I think each of these shows are done quite differently. They have different people behind those shows. So whilst the poster might look a certain way, and there’s the Starz logo, I think they’re all quite different in the writers or the directors or the music or what they’re trying to say.
But, I think that, historically, we have a real shortage in cinema of female stories. We have the superheroes and we, occasionally, have the token female superheroes. But if we look at society, we have 50-percent men and women. Why can’t there be any equality in regards to what’s put on the screen, whether that’s streaming, or whether that’s at the cinema? And, certainly when you get to a certain age, those roles; people just aren’t writing them or they think that people aren’t going to want to pay to see them, or they’re not going to watch them or subscribe to that channel because there’s a misconception of who the viewers are.
(Photo by Starz)
Rotten Tomatoes: You played Mary Stuart in Elizabeth: The Golden Age. Mary is also depicted in this show by Antonia Clarke. She’s also an antagonist. What did you think of the similarities between their stories?
Samantha Morton: I learned a huge amount. My interpretation of Mary was that I played her very Catholic and, obviously, Scottish … And because she was brought up in France, she spoke fluent French; however, she also took with her, when she went to France, her entire court … so I thought the interpretation that Antonia did was absolutely brilliant and fascinating, just very different.
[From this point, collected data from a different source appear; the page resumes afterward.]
(* ===== verification/ReadBack.v ===== *)
(** Sending and reading together: a transaction that [BuildAndSend] reports as
    committed is found again by [QueryTx] under the hash that was reported, and
    decodes to the messages that were given. *)
From Stdlib Require Import SpecFloat.
From S2P Require Import Prelude GoStrings BigText SdkInt SdkDec CoinSet CoinText Coins DecCoins CoinType BitArray Wire Decoding Keys HDPath Multisig Address Armor KeyStore TxTypes TxProto UnknownProto Sigs TxBuilder TxDecode StdTx Factory Events Errors Config Cache Locker Client ClientLemmas Blocks TxQueries Accounts.

(** The node keeps what it has committed: it answers the transaction under its
    hash, at the height it told, and has the block of that height. *)
Class KeepsCommitted (W : Type) `{Node W, TxNode W} : Prop := kept tx w r w' :
  node_BroadcastTxCommit tx w = (Ok r, w') -> IsOK (CheckTx r) = true -> IsOK (DeliverTx r) = true ->
  Forall is_uint8 (c_Hash r) /\
  exists t w1 b block w2, rpc_Tx (c_Hash r) true w' = (Ok t, w1) /\ rt_Tx t = tx /\ rt_Hash t = c_Hash r /\ rt_Height t = c_Height r /\
    rpc_Block (Some (c_Height r)) w1 = (Ok b, w2) /\ rb_Block b = Some block.

Section ReadBack.
Context {W C D Msg T : Type}.
Context `{KeepsCommitted W, GCache cached C, KeyDAOLaws D storable, MsgInterface Msg, CryptoLaws, HDLib, AminoLaws, ArmorLib, Bech32Lib, ClientCodec}.
Context `{AnyUnpacker Msg, Descriptors T, ProtoWire}.
Variable cfg : ClientConfig D.
Variable TxJSONEncoder : Tx Msg -> res bytes.
Variable impl : spec_float -> Z.
Variables TxRawType TxBodyType : T.

Lemma QueryTx_found {K} (decoder : bytes -> ST K (wrapper Msg)) h w c t w1 b block w2 tx c' :
  Forall is_uint8 h -> rpc_Tx h true w = (Ok t, w1) -> rpc_Block (Some (rt_Height t)) w1 = (Ok b, w2) -> rb_Block b = Some block ->
  decoder (rt_Tx t) c = (Ok tx, c') ->
  QueryTx decoder (hex_upper h) (w, c) =
    (Ok (MkResultQueryTx (hex_upper (rt_Hash t)) (rt_Height t) tx (ParseTxResult (rt_TxResult t)) (header_RFC3339 (tb_Header block))), (w2, c')).
Proof.
  intros Hh Et Eb Hb Ed. unfold QueryTx. rewrite hex_upper_roundtrip by done.
  unfold mbind, st_bind, lift, node. rewrite Et. unfold getResultBlocks, get_blocks. rewrite lookup_empty.
  unfold mbind, st_bind, node. rewrite Eb. cbn [mret st_ret]. unfold parseTxResult, mbind, st_bind, decoding. rewrite Ed.
  unfold lift. rewrite lookup_insert_eq. cbn [deref]. by rewrite Hb.
Qed.

(** A sending that reports success in the mode [commit]. *)
Lemma BuildAndSend_committed km txConfig ms b (s s' : client W C) r : btx_Simulate b = false -> mode_of cfg b = Commit ->
  BuildAndSend cfg km txConfig TxJSONEncoder impl ms b s = (Ok r, s') ->
  exists bz f s1 a, buildTx cfg km txConfig TxJSONEncoder ms b s = (Ok (bz, f), s1) /\
    node_BroadcastTxCommit bz (cl_world s1) = (Ok a, cl_world s') /\ IsOK (CheckTx a) = true /\ IsOK (DeliverTx a) = true /\
    res_Hash r = hex_upper (c_Hash a) /\ res_Height r = c_Height a.
Proof.
  intros Hsim Hmode E. unfold BuildAndSend in E. apply st_bind_Ok in E as ([bz f] & s1 & Eb & E).
  assert (f_mode f = Commit) as Hf.
  { unfold buildTx in Eb. st_inv. match goal with X : prepare _ _ _ _ _ = _ |- _ => apply prepare_mode in X; by rewrite X end. }
  exists bz, f, s1. apply st_bind_Ok in E as ([] & s2 & [= <-] & E). apply st_bind_Ok in E as (ro & s3 & Er & E).
  apply attempt_Ok in Er as [Er _]. rewrite Hsim, Hf in Er. destruct ro as [ok|e|p]; [|by destruct (Cached cfg); st_inv|by st_inv].
  apply lift_Ok in E as [[= ->] ->]. unfold broadcastTx in Er. rewrite bool_decide_true in Er by done.
  unfold broadcastTxCommit in Er. apply st_bind_Ok in Er as (a & s4 & Ea & Er). exists a.
  unfold remote in Ea. destruct (node_BroadcastTxCommit bz (cl_world s1)) as [ra w'] eqn:Ew. injection Ea as -> <-.
  destruct (IsOK (CheckTx a)); cbn [negb] in Er; [|unfold fail_with in Er; by st_inv].
  destruct (IsOK (DeliverTx a)); cbn [negb] in Er; [|unfold fail_with in Er; by st_inv].
  injection Er as <- <-. done.
Qed.

Lemma packed_cached (ms : list Msg) anys : map_res NewAnyWithValue ms = Ok anys ->
  map cachedValue anys = map Some ms /\ anys_ok anys /\ Forall (fun a => exists m, m ∈ ms /\ NewAnyWithValue m = Ok a) anys.
Proof.
  revert anys. induction ms as [|m ms IH]; intros anys E; [injection E as <-; by repeat constructor|].
  rewrite map_res_cons in E. apply bind_Ok in E as (a & Ea & E). apply bind_Ok in E as (as' & E & [= <-]).
  destruct (IH _ E) as (Hc & Ho & Hf). assert (cachedValue a = Some m /\ Any_unrecognized a = []) as [H1' H2'].
  { unfold NewAnyWithValue in Ea. apply bind_Ok in Ea as (bz & _ & [= <-]). done. }
  split_and!; [cbn; by rewrite H1', Hc|by constructor|]. constructor; [exists m; split; [by left|done]|].
  eapply Forall_impl; [exact Hf|]. intros a' (m' & Hm' & Ha'). exists m'. split; [by right|done].
Qed.

(** C4: What was sent can be read, if its messages can.  The messages given are
    ones that are unpacked from their own encodings and that the check for unknown
    fields knows; [Sdk.modules_unpack] shows the first for the messages of the
    modules, but not for a proposal with a content, which the client sends and its
    decoder refuses ([Sdk.proposals_not_unpacked]).  For such messages, a secp256k1
    key of the group in the key store, and gas, fees, sequence and size within
    their ranges: when [BuildAndSend] in the mode [commit] reports the transaction
    as included by a node that keeps what it commits, [QueryTx] of the hash in the
    result succeeds, with any content of the decoder's caches, and answers the
    messages and the memo that were given, under that hash and at the height in
    the result. *)
Theorem committed_read_back (WL : wire_laws) (TT : tx_types TxRawType TxBodyType) d priv address ms b (s s' : client W C) r c :
  holds_key d (From b) (Password b) priv address -> secp_usable priv ->
  btx_Simulate b = false -> mode_of cfg b = Commit -> is_uint64 (btx_Gas b) -> is_uint64 (Gas cfg) ->
  (forall m a, m ∈ ms -> NewAnyWithValue m = Ok a -> unpack_msg (ClearCachedValue a) = Ok a /\ known_any a) ->
  (forall bz f s1, buildTx cfg (store_manager d) (Some direct_handlers) TxJSONEncoder ms b s = (Ok (bz, f), s1) ->
     Z.of_nat (length bz) < 2 ^ 62 /\ Forall coin_ok (f_fees f) /\ is_uint64 (f_sequence f)) ->
  BuildAndSend cfg (store_manager d) (Some direct_handlers) TxJSONEncoder impl ms b s = (Ok r, s') -> caches_ok c ->
  exists info w c', QueryTx (DefaultTxDecoder TxRawType TxBodyType) (res_Hash r) (cl_world s', c) = (Ok info, (w, c')) /\
    caches_ok c' /\ Tx_GetMsgs (tx (rq_Tx info)) = Ok ms /\ GetMemo (rq_Tx info) = Ok (btx_Memo b) /\
    rq_Hash info = res_Hash r /\ rq_Height info = res_Height r.
Proof using All.
  intros Hk Hs Hsim Hmode Hgas Hcfg Hms Hf E Hc.
  destruct (BuildAndSend_committed _ _ _ _ _ _ _ Hsim Hmode E) as (bz & f & s1 & a & Eb & Ea & Hok1 & Hok2 & Eh & Eht).
  destruct (Hf _ _ _ Eb) as (H62 & Hfees & Hseq).
  destruct (buildTx_signed cfg TxJSONEncoder d priv address ms b _ _ _ _ Hk Hs Eb H62)
    as ((body & auth & sig & pk & anys & gas & Ed & _ & _ & Eany & -> & -> & Eauth) & _).
  assert (bz = TxRaw_Marshal (MkTxRaw (TxBody_Marshal (MkTxBody anys (btx_Memo b) 0 [] [])) auth [sig])) as ->.
  { unfold buildTx in Eb. st_inv. match goal with X : BuildAndSign _ _ _ _ _ = _ |- _ => by eapply BuildAndSign_bytes end. }
  destruct (packed_cached _ _ Eany) as (Hcached & Hanys & Hfrom). rewrite Forall_forall in Hfrom.
  match type of Eauth with AuthInfo_Marshal ?i = _ => set (info := i) in * end.
  destruct (decode_raw TxRawType TxBodyType WL TT (MkTxBody anys (btx_Memo b) 0 [] []) info auth [sig] c) as (c' & Hd & Hc').
  - split_and!; [done|by vm_compute|constructor..].
  - split; [constructor; [split_and!; [by intros ? [= <-]|right; vm_compute; reflexivity|done]|constructor]|].
    intros fe [= <-]. split; [done|]. cbn. by destruct (0 <? btx_Gas b).
  - apply Forall_forall. intros x Hx. destruct (Hfrom x Hx) as (m & Hm & Hx'). by destruct (Hms m x Hm Hx').
  - apply Forall_forall. intros x Hx. destruct (Hfrom x Hx) as (m & Hm & Hx'). by destruct (Hms m x Hm Hx').
  - constructor.
  - constructor.
  - done.
  - done.
  - done.
  - destruct (kept _ _ _ _ Ea Hok1 Hok2) as (Hh & t & w1 & rb & block & w2 & Et & Etx & Ehash & Ehe & Eblk & Hblk).
    rewrite <-Ehe in Eblk. rewrite <-Etx in Hd.
    rewrite Eh, (QueryTx_found _ _ _ _ _ _ _ _ _ _ _ Hh Et Eblk Hblk Hd). eexists _, w2, c'. split; [reflexivity|].
    cbn [rq_Tx rq_Hash rq_Height]. split_and!; [done| |done|by rewrite Ehash|by rewrite Ehe].
    eapply Tx_GetMsgs_packed; [reflexivity|]. exact Hcached.
Qed.
End ReadBack.
(* ===== verification/SendOne.v ===== *)
(** A client that sends one message: what the node receives when an operation
    that builds a message and hands it to [BuildAndSend] reports success.  The
    clients of the modules are all of this form. *)
From Stdlib Require Import SpecFloat.
From S2P Require Import Prelude GoStrings BigText SdkInt SdkDec CoinSet CoinText Coins DecCoins CoinType BitArray Wire Decoding Keys HDPath Multisig Address Armor KeyStore TxTypes TxProto Sigs TxBuilder Factory Events Errors Config Cache Locker Client ClientLemmas Accounts Batches.

(** [sdk.PageRequest] *)
Record SdkPageRequest := MkSdkPageRequest { Key : bytes; Offset : Z; Limit : Z; CountTotal : bool }.

(** What the clients of the modules have in common. *)
Section Common.
Context {W C : Type} `{Node W, GCache cached C, Bech32Lib, ClientCodec}.
Abbreviation M := (ST (client W C)).

(** The text of the sender's address. *)
Definition sender_text (km : KeyManager) (baseTx : BaseTx) : M string :=
  a ← QueryAddress km (From baseTx) (Password baseTx); lift (Acc_String a).
(** One call, and the conversion of its answer. *)
Definition asking {A R} (call : Conn -> ST W A) (convert : A -> res R) : M R :=
  with_conn (fun conn => res ← remote (call conn); lift (convert res)).

(** A query that is one call: the connection is opened, the call made, the
    connection closed; the cache and the lock stay as they were. *)
Lemma with_conn_call {A} (call : Conn -> ST W A) (s : client W C) conn w1 r w2 rc w3 :
  GenConn (cl_world s) = (Ok conn, w1) -> call conn w1 = (r, w2) ->
  conn_Close (Some conn) w2 = (rc, w3) -> panics rc = false ->
  with_conn (fun conn => remote (call conn)) s = (r, MkClient (cl_cache s) (cl_locker s) w3).
Proof.
  intros Eg Ec Ed Hp. unfold with_conn, remote. rewrite Eg. cbn. rewrite Ec. cbn. rewrite Ed. by destruct rc.
Qed.
End Common.

(** Finding the sender and converting amounts send nothing. *)
Section Silent.
Context {W C : Type} {sent : W -> list bytes}.
Context `{NodeJournal W sent, GCache cached C, Bech32Lib, ClientCodec}.

Lemma QueryAddress_sends km n p : respects (same_sent (C := C) (sent := sent)) (QueryAddress km n p).
Proof.
  apply (respects_QueryAddress km same_sent); intros; [apply respects_cache_Get, same_sent_cache|
    apply respects_cache_SetWithExpire, same_sent_cache|apply respects_cache_Remove, same_sent_cache].
Qed.
Lemma sender_text_sends km b : respects (same_sent (C := C) (sent := sent)) (sender_text km b).
Proof. unfold sender_text. pose proof (QueryAddress_sends km (From b) (Password b)). frame. Qed.
Lemma ToMinCoin_sends l : respects (same_sent (C := C) (sent := sent)) (ToMinCoin l).
Proof.
  apply (respects_ToMinCoin same_sent); [apply same_sent_query|intros; apply respects_cache_Get, same_sent_cache|
    intros; apply respects_cache_Set, same_sent_cache].
Qed.
End Silent.

(** The text of an account's address is decoded to it. *)
Lemma sender_read `{Bech32Laws} sender from : addr_ok sender -> sender <> [] -> Acc_String sender = Ok from ->
  AccAddressFromBech32 from = Ok sender.
Proof.
  intros [Ha Hl] Hne Ef. unfold AccAddressFromBech32.
  destruct (Acc_String_read sender from Ha Hne Ef (Hl from Ef)) as [_ Hr]. by rewrite Hr, bool_decide_true.
Qed.

Section SendOne.
Context {W C D Msg : Type} {sent : W -> list bytes}.
Context `{NodeJournal W sent, GCache cached C, KeyDAOLaws D storable, MsgInterface Msg, CryptoLaws, HDLib, AminoLaws, ArmorLib, Bech32Lib, ClientCodec}.
Variable cfg : ClientConfig D.
Variable TxJSONEncoder : Tx Msg -> res bytes.
Variable impl : spec_float -> Z.

Lemma BuildAndSend_journal km txConfig ms b (s : client W C) r s' : btx_Simulate b = false ->
  BuildAndSend cfg km txConfig TxJSONEncoder impl ms b s = (Ok r, s') ->
  exists bz f s1, buildTx cfg km txConfig TxJSONEncoder ms b s = (Ok (bz, f), s1) /\
    sent (cl_world s') = sent (cl_world s) ++ [bz].
Proof.
  intros Hsim E. unfold BuildAndSend in E. apply st_bind_Ok in E as ([bz f] & s1 & Eb & E). exists bz, f, s1. split; [done|].
  st_inv. match goal with X : check_size _ _ _ = _ |- _ => injection X as _ <- end.
  match goal with X : broadcastTx _ _ _ _ _ _ = _ |- _ => rename X into Er end. rewrite Hsim in Er.
  pose proof (build_sends cfg km txConfig TxJSONEncoder ms b _ _ _ Eb) as Hj. unfold same_sent in Hj.
  match type of Er with _ = (?ra, _) => destruct ra as [ok|er|pa] end; [|by destruct (Cached cfg); st_inv|by st_inv].
  st_inv. destruct (broadcast_journal cfg impl _ _ _ _ _ Er) as [Hw|[_ [e ?]]]; [|done]. by rewrite Hw, Hj.
Qed.

(** A transaction with one message of the given type and encoding, and one
    signature that verifies under the public key of [priv]. *)
Definition carries_one (priv : PrivKey) (memo url : string) (value bz : bytes) : Prop :=
  Z.of_nat (length bz) < 2 ^ 62 -> exists body auth sig pk n,
    TxRaw_Unmarshal (MkTxRaw [] [] []) bz = Ok (MkTxRaw body auth [sig]) /\ priv_PubKey priv = Ok pk /\
    VerifySignature pk (SignDoc_Marshal (MkSignDoc body auth (ChainId cfg) n)) sig = Ok true /\
    TxBody_Unmarshal (Msg := Msg) empty_TxBody body = Ok (MkTxBody [MkAny url value [] None] memo 0 [] []).

Lemma BuildAndSend_one d priv address msg value b (s s' : client W C) r :
  holds_key d (From b) (Password b) priv address -> secp_usable priv -> btx_Simulate b = false ->
  proto_Marshal msg = Ok value ->
  BuildAndSend cfg (store_manager d) (Some direct_handlers) TxJSONEncoder impl [msg] b s = (Ok r, s') ->
  exists bz, sent (cl_world s') = sent (cl_world s) ++ [bz] /\
    carries_one priv (btx_Memo b) ("/" +:+ MessageName msg) value bz.
Proof using All.
  intros Hk Hs Hsim Hp E. destruct (BuildAndSend_journal _ _ _ _ _ _ _ Hsim E) as (bz & f & s1 & Eb & Hj).
  exists bz. split; [done|]. intros H62.
  destruct (proj1 (buildTx_signed cfg TxJSONEncoder d priv address _ b _ _ _ _ Hk Hs Eb H62))
    as (body & auth & sig & pk & anys & gas & Ed & Ek & Ev & Ea & Ebd & _).
  exists body, auth, sig, pk, (f_accountNumber f). split_and!; try done.
  pose proof (TxRaw_body_shorter _ _ Ed) as Hlen. cbn [raw_BodyBytes] in Hlen.
  rewrite map_res_cons in Ea. unfold NewAnyWithValue in Ea. rewrite Hp in Ea. cbn [mbind res_bind map_res] in Ea. injection Ea as <-.
  rewrite Ebd in *. rewrite TxBody_decodes; [done| |lia]. split_and!; [by repeat constructor|by vm_compute|constructor..].
Qed.

(** An operation that builds a message and sends it. *)
Lemma built_and_sent {A} d priv address (mk : ST (client W C) A) (inj : A -> Msg) b (s s' : client W C) r :
  holds_key d (From b) (Password b) priv address -> secp_usable priv -> btx_Simulate b = false ->
  (forall m, exists value, proto_Marshal (inj m) = Ok value) -> respects (same_sent (sent := sent)) mk ->
  (m ← mk; BuildAndSend cfg (store_manager d) (Some direct_handlers) TxJSONEncoder impl [inj m] b) s = (Ok r, s') ->
  exists bz m s1 value, mk s = (Ok m, s1) /\ proto_Marshal (inj m) = Ok value /\
    sent (cl_world s') = sent (cl_world s) ++ [bz] /\
    carries_one priv (btx_Memo b) ("/" +:+ MessageName (inj m)) value bz.
Proof using All.
  intros Hk Hs Hsim Hp Hq E. apply st_bind_Ok in E as (m & s1 & Em & E). destruct (Hp m) as (value & Ev).
  destruct (BuildAndSend_one d priv address _ value b _ _ _ Hk Hs Hsim Ev E) as (bz & Hj & Hc).
  exists bz, m, s1, value. split_and!; try done. pose proof (Hq _ _ _ Em) as Hs1. unfold same_sent in Hs1. by rewrite Hj, Hs1.
Qed.

(** The same for the messages of a module, which the application's messages carry. *)
Lemma module_sends {A} `{MsgInterface A} d priv address (mk : ST (client W C) A) (carry : A -> Msg) b (s s' : client W C) r :
  (forall m, MessageName (carry m) = MessageName m /\ proto_Marshal (carry m) = proto_Marshal m) ->
  (forall m : A, exists value, proto_Marshal m = Ok value) -> respects (same_sent (sent := sent)) mk ->
  holds_key d (From b) (Password b) priv address -> secp_usable priv -> btx_Simulate b = false ->
  (m ← mk; BuildAndSend cfg (store_manager d) (Some direct_handlers) TxJSONEncoder impl [carry m] b) s = (Ok r, s') ->
  exists bz m s1 value, mk s = (Ok m, s1) /\ proto_Marshal m = Ok value /\
    sent (cl_world s') = sent (cl_world s) ++ [bz] /\ carries_one priv (btx_Memo b) ("/" +:+ MessageName m) value bz.
Proof using All.
  intros Hcar Hp Hq Hk Hs Hsim E.
  assert (forall m, exists value, proto_Marshal (carry m) = Ok value) as Hv by (intros m; rewrite (proj2 (Hcar m)); apply Hp).
  destruct (built_and_sent d priv address mk carry b s s' r Hk Hs Hsim Hv Hq E) as (bz & m & s1 & value & Em & Ev & Hj & Hc).
  destruct (Hcar m) as [Hn Hm]. rewrite Hm in Ev. rewrite Hn in Hc. by exists bz, m, s1, value.
Qed.
End SendOne.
And that was just in being so brave in wanting to tell the story slightly differently, to contemporize it.
(Photo by Jason Bell/Starz)
Catherine had 10 children and we see her giving birth to the last one. Things, unfortunately, do not go well. Because of HBO’s House of the Dragon and a violent C-section scene there, there have been a lot of questions regarding accuracy and depictions of birthing scenes. What kind of research went into the scene in your show to make sure it was historically accurate?
Samantha Morton: Well, I’ve had three kids … and I’ve had many babies on screen. Male cinematographers, male directors, male editors, male composers — they’re often from the male eye. With this, it’s about what does it feel like for Catherine to have this baby. We’re not trying to be brutal with it, but just show the reality while also not scare people away.